How to complete this task | Return, from the lines below, each one that includes the word "nearest".

Provided data |
Lemma Alembert_erf : Un_cv (fun n => Rabs (erf_n (S n) / erf_n n)) 0.
Proof.
  intros eps Heps.
  destruct (archimed_cor1 eps Heps) as [N [HN HN0]].
  exists N. intros n Hn. unfold Rdist.
  rewrite erf_n_ratio.
  assert (H3 : 0 < INR (2 * n + 1)) by (apply lt_0_INR; lia).
  assert (H5 : 0 < INR (S n)) by (apply lt_0_INR; lia).
  assert (HNpos : 0 < INR N) by (apply lt_0_INR; lia).
  assert (Hle : INR (2 * n + 1) / (INR (S n) * INR (2 * n + 3)) <= / INR N).
  { replace (INR (2 * n + 3)) with (INR (2 * n + 1) + 2)
      by (rewrite !plus_INR; simpl; lra).
    assert (HNn : INR N <= INR (S n)) by (apply le_INR; lia).
    apply Rle_trans with (/ INR (S n)).
    - apply Rmult_le_reg_r with (INR (S n) * (INR (2 * n + 1) + 2)).
      + apply Rmult_lt_0_compat; lra.
      + unfold Rdiv.
        rewrite Rmult_assoc, Rinv_l
          by (apply Rgt_not_eq, Rmult_lt_0_compat; lra).
        rewrite <- Rmult_assoc, Rinv_l by lra. lra.
    - apply Rinv_le_contravar; lra. }
  assert (Hpos : 0 <= INR (2 * n + 1) / (INR (S n) * INR (2 * n + 3))).
  { apply Rlt_le, Rdiv_lt_0_compat; [lra|].
    apply Rmult_lt_0_compat; [lra | apply lt_0_INR; lia]. }
  rewrite Rminus_0_r, Rabs_pos_eq by exact Hpos. lra.
Qed.

Definition erf_in (x l : R) : Prop := infinite_sum (fun i => erf_n i * x ^ i) l.

Lemma exist_erf : forall x, { l : R | erf_in x l }.
Proof.
  intro x. exact (Alembert_C3 erf_n x erf_n_neq_0 Alembert_erf).
Defined.

Definition erf (x : R) : R :=
  let (a, _) := exist_erf (Rsqr x) in 2 / sqrt PI * (x * a).

Lemma erf_odd : forall x, erf (- x) = - erf x.
Proof.
  intro x. unfold erf. rewrite <- Rsqr_neg.
  destruct (exist_erf (Rsqr x)) as [a _]. ring.
Qed.

Lemma erf_0 : erf 0 = 0.
Proof. unfold erf. destruct (exist_erf (Rsqr 0)) as [a _]. ring. Qed.

End Erf.

(* ================================================================== *)
(** * Binary64 rounding on the reals *)
(* ================================================================== *)

Module Binary64.

Definition pow2 (e : Z) : R := powerRZ 2 e.

(** The binade of a positive real: [pow2 (ex x) <= x < pow2 (ex x + 1)]. *)
Definition ex (x : R) : Z := Zfloor (ln x / ln 2).

(** Rounding to the nearest integer, ties to even. *)
Definition rne (t : R) : Z :=
  let f := Zfloor t in
  if Rlt_dec (t - IZR f) (1 / 2) then f
  else if Rlt_dec (1 / 2) (t - IZR f) then (f + 1)%Z
  else if Z.even f then f else (f + 1)%Z.

(** Rounding of a positive real to the nearest binary64 number: 53
    significant bits, exponents down to the subnormal spacing 2^-1074. *)
Definition round_pos (x : R) : R :=
  let k := Z.max (ex x - 52) (-1074) in
  IZR (rne (x / pow2 k)) * pow2 k.

Definition round64 (x : R) : R :=
  if Rlt_dec 0 x then round_pos x
  else if Rlt_dec x 0 then - round_pos (- x)
  else 0.

End Binary64.

(* ================================================================== *)
(** * Exceptions and the result monad *)
(* ================================================================== *)

Inductive exn : Type :=
| ZeroDivisionError
| ValueError
| KeyError (key : string)
| TypeError
| AttributeError
| OSError
| JSONDecodeError
| IndexError
| OverflowError
| RuntimeError (msg : string)
| SystemExit (msg : string).

Inductive result (A : Type) : Type :=
| Ok (a : A)
| Raise (e : exn).
Arguments Ok {A} a.
Arguments Raise {A} e.

Definition rbind {A B} (m : result A) (k : A -> result B) : result B :=
  match m with
  | Ok a => k a
  | Raise e => Raise e
  end.

Declare Scope result_scope.
Delimit Scope result_scope with result.
Notation "x <- m ;; k" := (rbind m (fun x => k))
  (at level 61, m at next level, right associativity) : result_scope.

(* ================================================================== *)
(** * Python floats *)
(* ================================================================== *)

Module PyFloat.

Inductive float : Type :=
| Fin (x : R)
| Inf (negative : bool)
| NaN.

Abbreviation PInf := (Inf false).
Abbreviation NInf := (Inf true).

Definition Rleb (x y : R) : bool := if Rle_dec x y then true else false.
Definition Rltb (x y : R) : bool := if Rlt_dec x y then true else false.
Definition Reqb (x y : R) : bool := if Req_dec_T x y then true else false.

Response to the task |
(** Rounding to the nearest integer, ties to even. *)
(** Rounding of a positive real to the nearest binary64 number: 53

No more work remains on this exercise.